Les géologues de l’ISMER-UQAR débarquent à Comodoro Rivadavia!

Audrey_03
Pierre-Arnaud Desiage, Catherine Jetté, Audrey M. Rémillard, Jacques Labrie, Jean-Carlos Montero-Serrano et Guillaume St-Onge.

Après plusieurs heures de vol et quelques escales, l’équipe rimouskoise du projet MARGES (Marine Geology of the Gulf of San Jorge) a fait son arrivée dans la ville côtière de Comodoro Rivadavia. Dans l’attente de notre embarquement et afin de connaître le contexte de la géologie régionale, nous avons décidé d’entreprendre une expédition géologique au cœur de cette partie semi-désertique de la Patagonie argentine. Nous avons exploré la forêt pétrifiée de Sarmiento (Área Natural Protegida Bosque Petrificado Sarmiento). En arrivant sur le site, nous étions tous bouche bée; les couleurs vives des strates géologiques sont à couper le souffle et le paysage désertique donne la drôle de sensation d’être sur une autre planète! Des troncs et des arbres entiers datant de 65 millions d’années jonchent le sol. Comment est-ce possible? À cette époque, l’inexistence de la cordillère des Andes offrait des conditions climatiques plus humides favorisant la prospérité d’une forêt subtropicale riche. Cette dernière a ensuite été ensevelie par des sédiments, des cendres et des laves volcaniques, les privant d’oxygène. Un long processus de pétrification (fossilisation) s’est opéré. Aujourd’hui, l’érosion par l’eau et le vent met à jour ces arbres transformés en pierre et offre ce paysage hallucinant rassasiant pleinement nos yeux de géologues! Dans ces mêmes roches, il y avait aussi des fossiles de dinosaures datant de 90 millions d’années!

Audrey_02
Les couleurs vives des strates géologiques sont à couper le souffle et le paysage désertique donne la drôle de sensation d’être sur une autre planète.

Par ailleurs, si des champs pétrolifères abondent dans la région, comme en témoigne la multitude de chevalets de pompage que nous avons observés sur la route, c’est en raison du piégeage de la matière organique et de sa transformation en hydrocarbures dans la roche. L’industrie pétrolière est ainsi la principale activité économique de la population de Comodoro Rivadavia. Le lien avec notre mission à bord du Coriolis II est flagrant : si l’exploitation des hydrocarbures devient aussi importante en milieu extracôtier, soit dans le golfe San Jorge, qu’en milieu terrestre, nous devons évaluer les effets potentiels sur l’écosystème marin ainsi que de déterminer la nature du fond marin et les risques naturels potentiels dans ce golfe afin d’assurer une exploitation future sécuritaire et respectueuse de l’environnement.

Audrey_01
Les champs pétrolifères abondent dans la région, comme en témoigne la multitude de chevalets de pompage que nous avons observés sur la route.

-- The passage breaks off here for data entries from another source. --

(** * UserOAuthRefreshList: the refresh-token table of the admin console

    A shallow embedding of [web/src/elements/oauth/UserRefreshList.ts].
    The component extends the generic [Table] with three methods
    ([apiEndpoint], [columns], [row]) and one field initialiser ([order]).
    Its collaborators (the generated [authentik-api] client, [Table],
    [ak-forms-delete], lit's [html] tag, lingui's [t] macro) live outside the
    file; they appear here as section variables or as small data types
    holding exactly what the component hands to them. *)

From Stdlib Require Import ZArith Ascii String List.
From stdpp Require Import base option list gmap strings fin_maps.

(** ** Data coming from the API *)

(** A JS [Date], by its time value (milliseconds since the epoch). *)
Definition Date : Type := Z.

(** [item.provider]: the component reads its [name] only. *)
Record Provider := { name : string }.

(** The fields of [ExpiringBaseGrantModel] the component reads.  [pk] and
    [expires] are optional in the generated interface ([item.pk || 0],
    [item.expires?.]); [provider] and [scope] are required.  Primary keys
    are integers. *)
Record ExpiringBaseGrantModel := {
  pk : option Z;
  provider : Provider;
  expires : option Date;
  scope : list string
}.

(** The object literal [apiEndpoint] passes to the list operation. *)
Record Oauth2RefreshTokensListRequest := {
  user : option string;
  ordering : string;
  page : Z;
  pageSize : Z
}.

(** The object literal the delete callback passes: [{ id: ... }]. *)
Record Oauth2RefreshTokensDeleteRequest := { id : Z }.

(** [new TableColumn(title, orderBy?)]. *)
Record TableColumn := { title : string; orderBy : option string }.

(** A promise, by the way it settles. *)
Inductive Promise (A : Type) : Type :=
| Fulfilled (value : A)
| Rejected (reason : string).
Arguments Fulfilled {A} value.
Arguments Rejected {A} reason.

(** The component's own reactive state: the [userId] property and the
    [order] field. *)
Record UserOAuthRefreshList := { userId : option string; order : string }.

(** ** JS operators used by the component *)

(** [x || d] on an optional number: [undefined] and [0] are falsy. *)
Definition js_or (x : option Z) (d : Z) : Z :=
  match x with
  | Some n => if Z.eqb n 0 then d else n
  | None => d
  end.

(** [o?.m()]: [undefined] when the receiver is [undefined]. *)
Definition optional_chain {A B : Type} (o : option A) (m : A -> B) : option B :=
  match o with
  | Some a => Some (m a)
  | None => None
  end.

(** [Array.prototype.join]. *)
Fixpoint join (sep : string) (l : list string) : string :=
  match l with
  | [] => EmptyString
  | x :: rest =>
      match rest with
      | [] => x
      | _ :: _ => x +:+ sep +:+ join sep rest
      end
  end.

Definition nl : string := String "010"%char EmptyString.
Definition dquote : string := String "034"%char EmptyString.

Fixpoint spaces (n : nat) : string :=
  match n with
  | O => EmptyString
  | S k => String " "%char (spaces k)
  end.

(** ** The generated client *)

(** The operations of the generated [Oauth2Api] class, indexed by what
    their promise resolves to.  [AKResponse] is the page type of
    [api/Client].  The component names two of the operations; the class
    also serves authorization codes and single-record reads. *)
Inductive Oauth2Operation (AKResponse : Type -> Type) : Type -> Type :=
| oauth2AuthorizationCodesDelete (requestParameters : Oauth2RefreshTokensDeleteRequest)
    : Oauth2Operation AKResponse unit
| oauth2AuthorizationCodesList (requestParameters : Oauth2RefreshTokensListRequest)
    : Oauth2Operation AKResponse (AKResponse ExpiringBaseGrantModel)
| oauth2AuthorizationCodesRead (requestParameters : Oauth2RefreshTokensDeleteRequest)
    : Oauth2Operation AKResponse ExpiringBaseGrantModel
| oauth2RefreshTokensDelete (requestParameters : Oauth2RefreshTokensDeleteRequest)
    : Oauth2Operation AKResponse unit
| oauth2RefreshTokensList (requestParameters : Oauth2RefreshTokensListRequest)
    : Oauth2Operation AKResponse (AKResponse ExpiringBaseGrantModel)
| oauth2RefreshTokensRead (requestParameters : Oauth2RefreshTokensDeleteRequest)
    : Oauth2Operation AKResponse ExpiringBaseGrantModel.
Arguments oauth2AuthorizationCodesDelete {AKResponse} requestParameters.
Arguments oauth2AuthorizationCodesList {AKResponse} requestParameters.
Arguments oauth2AuthorizationCodesRead {AKResponse} requestParameters.
Arguments oauth2RefreshTokensDelete {AKResponse} requestParameters.
Arguments oauth2RefreshTokensList {AKResponse} requestParameters.
Arguments oauth2RefreshTokensRead {AKResponse} requestParameters.

(** A client instance: each operation acts on the server's table of
    refresh grants (keyed by [pk]) and hands back a promise. *)
Definition Client (AKResponse : Type -> Type) : Type :=
  forall X : Type, Oauth2Operation AKResponse X ->
    gmap Z ExpiringBaseGrantModel -> Promise X * gmap Z ExpiringBaseGrantModel.

(** A page type to run the component with: the results of the page. *)
Record Page (T : Type) : Type := { results : list T }.
Arguments results {T} p.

Finalement, après cette magnifique journée et quelques coups de soleil, nous sommes retournés à Comodoro Rivadavia afin de faire les derniers ajustements pour notre départ en mer! Demain soir, nous rencontrerons nos homologues argentins pour une réunion d’équipe préparatoire et le grand départ est planifié pour dimanche. Nous avons plus que hâte et la fébrilité du départ se fait déjà sentir!

Audrey_04
L’érosion par l’eau et le vent met à jour ces arbres transformés en pierre et offre ce paysage hallucinant rassasiant pleinement nos yeux de géologues!